Health Center News, Uncategorized

MSNBC Features National Health Service Corps on Corps Community Day 2011

By Micah Clemens

MSNBC has a great story about National Health Service Corps members who serve remote rural communities on the first annual Corps Community Day, which is part of Primary Care Week. It highlights two health professional Corps members who work (or worked) “in places that otherwise have a difficult time attracting primary care providers for a variety of reasons ranging from remote locations and scarce resources to very disadvantaged patients.”

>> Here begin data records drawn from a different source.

(* ===== verification/Variants.v ===== *)
(** * Publication variants

    [packages/shared/src/variants.ts]: comparing variants, and choosing the version
    of a document that a group or author variant stands for. *)
From S2P Require Import Prelude.
From S2P Require Import JsString.
From S2P Require Import JsObject.
From S2P Require Import EntityId.

(** ** Comparisons *)

Record GroupEntry : Type := { ge_groupId : string; ge_pathName : option string }.
#[export] Instance GroupEntry_eq_dec : EqDecision GroupEntry.
Proof. solve_decision. Defined.

Definition groupsVariantsMatch (a b : option (list GroupEntry)) : bool :=
  match a, b with
  | None, None => true
  | Some a, Some b =>
      (length a =? length b)
      && forallb (λ aEntry, existsb (λ bEntry,
           String.eqb (ge_groupId aEntry) (ge_groupId bEntry) &&
           bool_decide (ge_pathName aEntry = ge_pathName bEntry)) b) a
  | _, _ => false
  end.

(** [sort()] without a comparator: by code units. *)
Definition str_order (a b : string) : Z :=
  match String.compare a b with Lt => -1 | Eq => 0 | Gt => 1 end.
Definition sort_strings (l : list string) : list string := js_sort str_order l.

Definition stringArrayMatch (a b : list string) : bool :=
  let sortedB := sort_strings b in
  (length a =? length b)
  && forallb (λ e : nat * string, bool_decide (sortedB !! e.1 = Some e.2))
       (imap pair (sort_strings a)).

(** ** Choosing a version *)

(** An item of [listDocumentGroups], with the seconds of its change time. *)
Record DocumentGroup : Type := {
  dg_groupId : string;
  dg_path : string;
  dg_changeTime : option N;
  dg_rawUrl : option string;
}.
Record AuthorVersion : Type := { av_author : string; av_version : string }.

(** The daemon's calls; [variant_publication] is [getPublication] with [localOnly],
    whose failure is caught. *)
Record VariantApi (P : Type) : Type := {
  listDocumentGroups : string → result (list DocumentGroup);
  getEntityTimeline : string → result (list AuthorVersion);
  variant_publication : string → string → result P;
}.
Arguments listDocumentGroups {P}.
Arguments getEntityTimeline {P}.
Arguments variant_publication {P}.

(** What the function returns, less the [variants] argument. *)
Record ResolvedVariant (P : Type) : Type := {
  rv_publication : option P;
  rv_variantVersion : option string;
  rv_requestedVersion : option string;
}.
Arguments rv_publication {P}.
Arguments rv_variantVersion {P}.
Arguments rv_requestedVersion {P}.

Definition group_variants (l : list PublicationVariant) : list (string * option string) :=
  omap (λ v, match v with GroupVariant g p => Some (g, p) | AuthorVariant _ => None end) l.
Definition author_variants (l : list PublicationVariant) : list (option string) :=
  omap (λ v, match v with AuthorVariant a => Some a | GroupVariant _ _ => None end) l.

(** The comparator of the group entries: newest first, a missing or zero time equal
    to everything. *)
Definition newest_first (a b : DocumentGroup) : Z :=
  match dg_changeTime a, dg_changeTime b with
  | Some ta, Some tb =>
      if (ta =? 0)%N || (tb =? 0)%N then 0 else (Z.of_N tb - Z.of_N ta)%Z
  | _, _ => 0
  end.

Section variants.
Context `{UrlApi} {P : Type} (api : VariantApi P).

(** The version a group lists a document at, if its entry is about this document. *)
Definition group_version (documentId groupId : string) (pathName : option string) :
    result (option string) :=
  let* items := listDocumentGroups api documentId in
  let entries := List.filter (λ d, String.eqb (dg_groupId d) groupId &&
                                   bool_decide (Some (dg_path d) = pathName)) items in
  let docGroupEntry := head (js_sort newest_first entries) in
  let* groupEntryId :=
    match docGroupEntry ≫= dg_rawUrl with
    | Some url => unpackHmId url
    | None => Ok None
    end in
  match groupEntryId with
  | Some id =>
      if String.eqb (u_qid id) documentId && otruthy (u_version id)
      then Ok (u_version id) else Ok None
  | None => Ok None
  end.

(** The version made of the latest changes of some authors. *)
Definition author_version (documentId : string) (authors : list (option string)) :
    result string :=
  let* authorVersions := getEntityTimeline api documentId in
  let chosen := List.filter (λ v, bool_decide (Some (av_author v) ∈ authors)) authorVersions in
  let activeChanges := dedup (concat ((λ v, js_split "." (av_version v)) <$> chosen)) in
  match activeChanges with
  | [] => Err ("Could not find active changes for authors " +:+
               js_join ", " (default "" <$> dedup authors))
  | _ => Ok (js_join "." activeChanges)
  end.

Definition variant_version (documentId : string) (variants : option (list PublicationVariant)) :
    result (option string) :=
  match default [] (group_variants <$> variants), default [] (author_variants <$> variants) with
  | _ :: _ :: _, _ => Err "Only one group variant is currently allowed"
  | [_], _ :: _ => Err "Cannot currently specify multiple variant types"
  | [(groupId, pathName)], [] => group_version documentId groupId pathName
  | [], [] => Ok None
  | [], authors => rmap Some (author_version documentId authors)
  end.

Definition getPublicationVariant (documentId : string)
    (variants : option (list PublicationVariant)) (versionId : option string) (latest : bool) :
    result (ResolvedVariant P) :=
  let requestedVersion := if latest then None else versionId in
  let* variantVersion := variant_version documentId variants in
  let version := default "" (js_or requestedVersion (or_null variantVersion)) in
  Ok {| rv_publication :=
          match variant_publication api documentId version with Ok p => Some p | Err _ => None end;
        rv_variantVersion := variantVersion;
        rv_requestedVersion := requestedVersion |}.
End variants.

Sarah Baker, FNP of Northland Community Health Center in McClusky, North Dakota

“I’m it,” says [Sarah Baker, FNP] the 39-year-old family nurse practitioner, whose duties have ranged from an office visit for a 2-day-old newborn to a surgical session with a 75-year-old man who nearly lost an ear in a fall down an elevator shaft.

“I give them their flu shots, I give them their shingles shots,” she said. “I know I’ve kept some of them out of the hospital.”

Baker has held her position at the Northland Community Health Center  [McClusky, ND] for three years, thanks in large part to a growing federal program that will pay off $34,000 in nursing school debt in exchange for her rural work.

Read the full article here.

NHSC members has climbed from about 3,600 providers serving some 3.7 million patients to more than 10,000 clinicians serving some 10.5 million patients, HHS officials reported yesterday in a press release.  That is good news for health centers which rely on the NHSC to build their workforce and continue to meet the demand for care.